[Saved entries]
====

(** X12: [unbind(stream, events)] works on that stream alone.  When the
    listed names are names no object inherits, the call returns and has
    worked name by name: for each listed name the registered forwarder is
    off the listeners and the entry is cleared, other names are untouched,
    unbinding a list is unbinding its names one after the other, and when
    none of the names is bound nothing changes at all.  A name that
    objects inherit as a function and the registry does not hold itself is
    treated as bound: the inherited function goes to [removeListener] and
    the name gets a [null] entry of the registry's own; for [__proto__]
    what the registry answers is no function and the call throws, nothing
    changed. *)
Theorem unbind_detaches_the_named s evs p :
  (∀ t, t ≠ s → stage_at (Pipeline.unbind s evs p) t = stage_at p t)
  ∧ ((∀ e, e ∈ evs → inherited e = false) →
     Pipeline.unbind_call s evs p = Returned tt (Pipeline.unbind s evs p)
     ∧ (∀ e, Emitter.listeners (stage_at (Pipeline.unbind s evs p) s) e
             = if decide (e ∈ evs) then unbound_listeners p s e
               else Emitter.listeners (stage_at p s) e)
     ∧ (∀ e, registry_get (stage_at (Pipeline.unbind s evs p) s) e
             = if decide (e ∈ evs) then None
               else registry_get (stage_at p s) e)
     ∧ (∀ ev, inherited ev = false →
          Pipeline.unbind s (ev :: evs) p
          = Pipeline.unbind s evs (Pipeline.unbind s [ev] p))
     ∧ ((∀ e, e ∈ evs → registry_get (stage_at p s) e = None) →
        Pipeline.unbind s evs p = p))
  ∧ (∀ r ev, st_registry (stage_at p s) = Some r → r !! ev = None →
       ev ∈ inherited_functions →
       Pipeline.unbind_call s [ev] p
       = Returned tt
           (with_stage s (registry_set ev None)
              (with_stage s (Emitter.removeListener ev (Inherited ev)) p))
       ∧ default ∅ (st_registry (stage_at (Pipeline.unbind s [ev] p) s)) !! ev
         = Some None)
  ∧ (∀ r, st_registry (stage_at p s) = Some r → r !! "__proto__" = None →
       ∃ message, Pipeline.unbind_call s ["__proto__"] p = Thrown message p).
Proof.
  split; [intros t; apply unbind_other|]. split; [|split].
  - intros Hev.
    assert (Hplain : ∀ x, x ∈ evs → plain (stage_at p s) x)
      by (intros x Hx; left; by apply Hev).
    split; [by rewrite unbind_plain, unbind_plain_state|].
    split; [intros e; by apply unbind_listeners|].
    split; [intros e; by apply unbind_registry_get|].
    split.
    + intros ev Hnew. apply unbind_cons.
      intros x [->|Hx]%elem_of_cons; [by left|by apply Hplain].
    + intros Hnone. rewrite unbind_plain_state by done.
      by apply unbind_registered_unbound.
  - intros r ev Hr Hown Hin.
    assert (Hlook : registry_lookup (stage_at p s) ev
                    = PFunction (Inherited ev)).
    { unfold registry_lookup. rewrite Hr, Hown.
      rewrite decide_False; [by rewrite decide_True|].
      intros ->. revert Hin. by apply (bool_decide_unpack _). }
    unfold Pipeline.unbind, Pipeline.unbind_call.
    rewrite Hr. cbn [Pipeline.unbind_each]. rewrite Hlook.
    split; [done|]. cbn [state_after].
    rewrite !stage_at_with_stage_eq. unfold registry_set.
    rewrite registry_removeListener, Hr. simpl. by rewrite lookup_insert_eq.
  - intros r Hr Hown. unfold Pipeline.unbind_call.
    rewrite Hr. cbn [Pipeline.unbind_each].
    unfold registry_lookup. rewrite Hr, Hown. rewrite decide_True by done.
    by eexists.
Qed.

Lemma unbind_detaches_the_named_witness :
  Emitter.listeners
    (stage_at (Pipeline.unbind 4 ["a"]
       (Pipeline.bind 4 ["a"; "b"] (Pipeline.new (Some [4; 5]) ∅))) 4) "a"
  = []
  ∧ Emitter.listeners
      (stage_at (Pipeline.unbind 4 ["a"]
         (Pipeline.bind 4 ["a"; "b"] (Pipeline.new (Some [4; 5]) ∅))) 4) "b"
    = [Forwarder "b" 1].
Proof.
  pose proof (proj1 (proj2 (proj1 (proj2
    (unbind_detaches_the_named 4 ["a"]
       (Pipeline.bind 4 ["a"; "b"] (Pipeline.new (Some [4; 5]) ∅))))
    ltac:(intros e ->%list_elem_of_singleton; reflexivity)))) as Hl.
  split; [exact (Hl "a")|exact (Hl "b")].
Defined.
(** [run_ui_data_preparation].  The two recursions of the source have no
    bound; here they go as deep as the node map has nodes, which is
    deeper than any chain of children of a scanned hierarchy. *)
Definition run_ui_data_preparation (scan_result : packet) : outcome ui_packet :=
  let nm := pk_node_map scan_result in
  let roots := root_collection_names scan_result in
  let depth := S (length nm) in
  match fold_left (categorize_root nm) roots
          (inr {| raw_vis := []; raw_props := []; raw_snaps := [] |}) with
  | inl e => Raised e
  | inr raw =>
      let vis := _helper_generate_clean_layout (raw_vis raw) nm in
      let props := _helper_generate_clean_layout (raw_props raw) nm in
      let found := match raw_props raw with [] => false | _ :: _ => true end in
      let nm := _helper_resolve_links (raw_props raw) nm in
      let valid_raw_snaps := List.filter (is_ui_visible nm) (raw_snaps raw) in
      let snaps := _helper_generate_clean_layout valid_raw_snaps nm in
      match for_each (process_snap_group depth) valid_raw_snaps (nm, []) with
      | Raised e => Raised e
      | OutOfFuel => OutOfFuel
      | Done (nm, groups) =>
          match for_each (prepare_recursive depth)
                  (raw_vis raw ++ raw_props raw ++ valid_raw_snaps) nm with
          | Raised e => Raised e
          | OutOfFuel => OutOfFuel
          | Done nm =>
              Done
                {| ui_node_map := nm;
                   ui_root_collection_names := roots;
                   ui_traversal_order := traversal_order scan_result;
                   vis_display := vis;
                   snap_groups := groups;
                   snap_layout := snaps;
                   props_others := props;
                   has_links :=
                     existsb
                       (fun kv : string * node =>
                          bool_decide (is_Some (n_link_meta (snd kv))))
                       nm;
                   found_settings := found |}
          end
      end
  end.

(** A node without what the layout stage writes. *)
Definition layout_erase (n : node) : node :=
  set_is_snap_group false (set_ui_layout [] (set_link_meta None n)).

(** Two node maps with the same keys, in the same order, whose nodes
    differ at most in [ui_layout], [link_meta] and [is_snap_group]. *)
Definition layout_frame (nm nm' : node_map) : Prop :=
  Dict.keys nm' = Dict.keys nm
  /\ forall x,
       (layout_erase <$> Dict.get nm' x) = (layout_erase <$> Dict.get nm x).

(** Every [ui_layout] of [s] lists only names that [nm] lets the UI
    show. *)
Definition layouts_visible (nm s : node_map) : Prop :=
  forall x nd,
    Dict.get s x = Some nd ->
    Forall (fun c => is_ui_visible nm c = true) (concat (n_ui_layout nd)).

(** A Snaps root with one group of a TO child and its target. *)
Definition snap_example_armature : list bcoll :=
  [ BColl "Snaps (SNAPS)" true false
      [ BColl "{Hand}" true false
          [ BColl "{IK}(TO)" true false []; BColl "{FK}" true false [] ] ] ].

(** Every registered snap group of [groups] is a node of [nm] and holds
    the whole pair list of its children, which is not empty. *)
Definition groups_hold_pairs (nm : node_map)
    (groups : Dict.t (list (string * string))) : Prop :=
  forall g pairs,
    Dict.get groups g = Some pairs ->
    pairs <> []
    /\ exists node,
         Dict.get nm g = Some node
         /\ pairs = snap_pairs nm (n_children node).

(* ===================================================================== *)
(** ** Dictionaries *)
(* ===================================================================== *)

Section DictFacts.
Context {V : Type}.
Implicit Types (d : Dict.t V) (k : string).

Lemma dict_get_alter (f : V -> V) k k' d :
  Dict.get (Dict.alter f k d) k' =
  if String.eqb k k' then f <$> Dict.get d k' else Dict.get d k'.
Proof.
  induction d as [|[k0 v] d IH]; simpl.
  - by destruct (String.eqb k k').
  - destruct (String.eqb k0 k) eqn:E0; simpl.
    + apply String.eqb_eq in E0; subst k0.
      destruct (String.eqb k k'); done.
    + destruct (String.eqb k0 k') eqn:E1; [|exact IH].
      apply String.eqb_eq in E1; subst k0.
      rewrite String.eqb_sym in E0. by rewrite E0.
Qed.

Lemma dict_get_alter_eq (f : V -> V) k d :
  Dict.get (Dict.alter f k d) k = f <$> Dict.get d k.
Proof. by rewrite dict_get_alter, String.eqb_refl. Qed.

Lemma dict_get_alter_ne (f : V -> V) k k' d :
  k <> k' -> Dict.get (Dict.alter f k d) k' = Dict.get d k'.
Proof.
  intros H. rewrite dict_get_alter.
  destruct (String.eqb k k') eqn:E; [|done].
  by apply String.eqb_eq in E.
Qed.

Lemma dict_get_set_eq d k (v : V) : Dict.get (Dict.set d k v) k = Some v.
Proof.
  induction d as [|[k0 v0] d IH]; simpl.
  - by rewrite String.eqb_refl.
  - destruct (String.eqb k0 k) eqn:E; simpl.
    + by rewrite String.eqb_refl.
    + by rewrite E.
Qed.

Lemma dict_keys_alter (f : V -> V) k d :
  Dict.keys (Dict.alter f k d) = Dict.keys d.
Proof.
  unfold Dict.keys. induction d as [|[k0 v] d IH]; simpl; [done|].
  destruct (String.eqb k0 k); simpl; [done|]. f_equal. exact IH.
Qed.

Lemma dict_length_alter (f : V -> V) k d :
  length (Dict.alter f k d) = length d.
Proof.
  induction d as [|[k0 v] d IH]; simpl; [done|].
  destruct (String.eqb k0 k); simpl; [done|]. by rewrite IH.
Qed.

End DictFacts.

(* ===================================================================== *)
(** ** Row grouping *)
(* ===================================================================== *)

Section RowGrouping.
Variable nm : node_map.

Lemma layout_fold_spec ids rows buffer :
  (let '(rows', buffer') := fold_left (layout_step nm) ids (rows, buffer) in
   match buffer' with
   | [] => rows'
   | _ :: _ => rows' ++ [buffer']
   end) = rows ++ rows_spec nm buffer ids.
Proof.
  revert rows buffer.
  induction ids as [|x ids IH]; intros rows buffer; simpl.
  - destruct buffer; [by rewrite app_nil_r | done].
  - destruct (has_flag nm "JOIN" x); simpl.
    + apply IH.
    + rewrite IH. by rewrite <- app_assoc.
Qed.

Lemma rows_spec_concat ids buffer :
  concat (rows_spec nm buffer ids) = buffer ++ ids.
Proof.
  revert buffer. induction ids as [|x ids IH]; intros buffer; simpl.
  - destruct buffer; simpl; [done|]. by rewrite !app_nil_r.
  - destruct (has_flag nm "JOIN" x); simpl.
    + rewrite IH. by rewrite <- app_assoc.
    + rewrite IH. simpl. by rewrite <- app_assoc.
Qed.

Lemma rows_spec_shape ids buffer :
  Forall (fun y => has_flag nm "JOIN" y = true) buffer ->
  exists closed tail,
    rows_spec nm buffer ids = closed ++ tail
    /\ Forall (closed_row nm) closed
    /\ (tail = [] \/ exists r, tail = [r] /\ trailing_row nm r).
Proof.
  revert buffer. induction ids as [|x ids IH]; intros buffer Hb; simpl.
  - exists []. destruct buffer as [|b buffer].
    + exists []. auto.
    + exists [b :: buffer]. repeat split; auto.
      right. exists (b :: buffer). repeat split; auto.
  - destruct (has_flag nm "JOIN" x) eqn:Hx.
    + apply IH. apply Forall_app. split; [done|]. by constructor.
    + destruct (IH [] (List.Forall_nil _)) as (closed & tail & E & Hc & Ht).
      exists ((buffer ++ [x]) :: closed), tail. rewrite E.
      repeat split; auto.
      constructor; [|done]. by exists buffer, x.
Qed.

End RowGrouping.

(** C7. Row grouping: for every ordered list of sibling ids the rows of
    [_helper_generate_clean_layout] are the rows of the rule "append each
    id to the buffer, close the row at a node without JOIN, close a
    non-empty buffer at the end".  The rows partition the list in
    order: their concatenation is the list, every row but a possible
    last one is a run of JOIN nodes ended by a node without JOIN, and a
    last row of JOIN nodes only is the trailing buffer.  On
    [A(join), B(join), C, D, E(join), F] the rows are
    [[A,B,C],[D],[E,F]]. *)
Theorem row_grouping_law (nm : node_map) (ids : list string) :
  _helper_generate_clean_layout ids nm = rows_spec nm [] ids
  /\ concat (_helper_generate_clean_layout ids nm) = ids
  /\ (exists closed tail,
        _helper_generate_clean_layout ids nm = closed ++ tail
        /\ Forall (closed_row nm) closed
        /\ (tail = [] \/ exists r, tail = [r] /\ trailing_row nm r))
  /\ _helper_generate_clean_layout ["A"; "B"; "C"; "D"; "E"; "F"] join_example
     = [["A"; "B"; "C"]; ["D"]; ["E"; "F"]].
Proof.
  assert (E : _helper_generate_clean_layout ids nm = rows_spec nm [] ids).
  { unfold _helper_generate_clean_layout.
    pose proof (layout_fold_spec nm ids [] []) as H.
    destruct (fold_left (layout_step nm) ids ([], [])) as [rows buffer].
    exact H. }
  rewrite E. split; [reflexivity|]. split; [|split].
  - apply (rows_spec_concat nm ids []).
  - apply rows_spec_shape. constructor.
  - reflexivity.
Qed.

(* ===================================================================== *)
(** ** Link resolution *)
(* ===================================================================== *)

(** C1. Link resolution on three consecutive Settings siblings that all
    declare LINK.  The loop advances by one position after it pairs two
    nodes, so the second node is examined again as a source: two
    overlapping pairs are written, the third node is linked, and the
    first node's partner no longer points back to it. *)
Theorem resolve_links_three_overlap :
  let nm := _helper_resolve_links ["A"; "B"; "C"] link_example in
  (n_link_meta <$> Dict.get nm "A")
    = Some (Some {| partner := "B"; is_source := true |})
  /\ (n_link_meta <$> Dict.get nm "B")
    = Some (Some {| partner := "C"; is_source := true |})
  /\ (n_link_meta <$> Dict.get nm "C")
    = Some (Some {| partner := "B"; is_source := false |})
  /\ partner_of nm "A" = Some "B"
  /\ partner_of nm "B" <> Some "A"
  /\ ~ links_symmetric nm.
Proof.
  repeat split; try reflexivity.
  - discriminate.
  - intros H. specialize (H "A" "B" eq_refl). discriminate.
Qed.

(* ===================================================================== *)
(** ** Substrings *)
(* ===================================================================== *)

Lemma prefix_app (p s : string) : String.prefix p (p +:+ s) = true.
Proof.
  induction p as [|c p IH]; simpl; [by destruct s|].
  destruct (ascii_dec c c); [exact IH|done].
Qed.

====

» **ACTION ITEM**: Starting with the first line above and ending with the line that holds "none of the", restate each line word for word and add nothing else.

» **RESPONSE AREA**:
(** X12: [unbind(stream, events)] works on that stream alone.  When the
    listed names are names no object inherits, the call returns and has
    worked name by name: for each listed name the registered forwarder is
    off the listeners and the entry is cleared, other names are untouched,
    unbinding a list is unbinding its names one after the other, and when
    none of the names is bound nothing changes at all.  A name that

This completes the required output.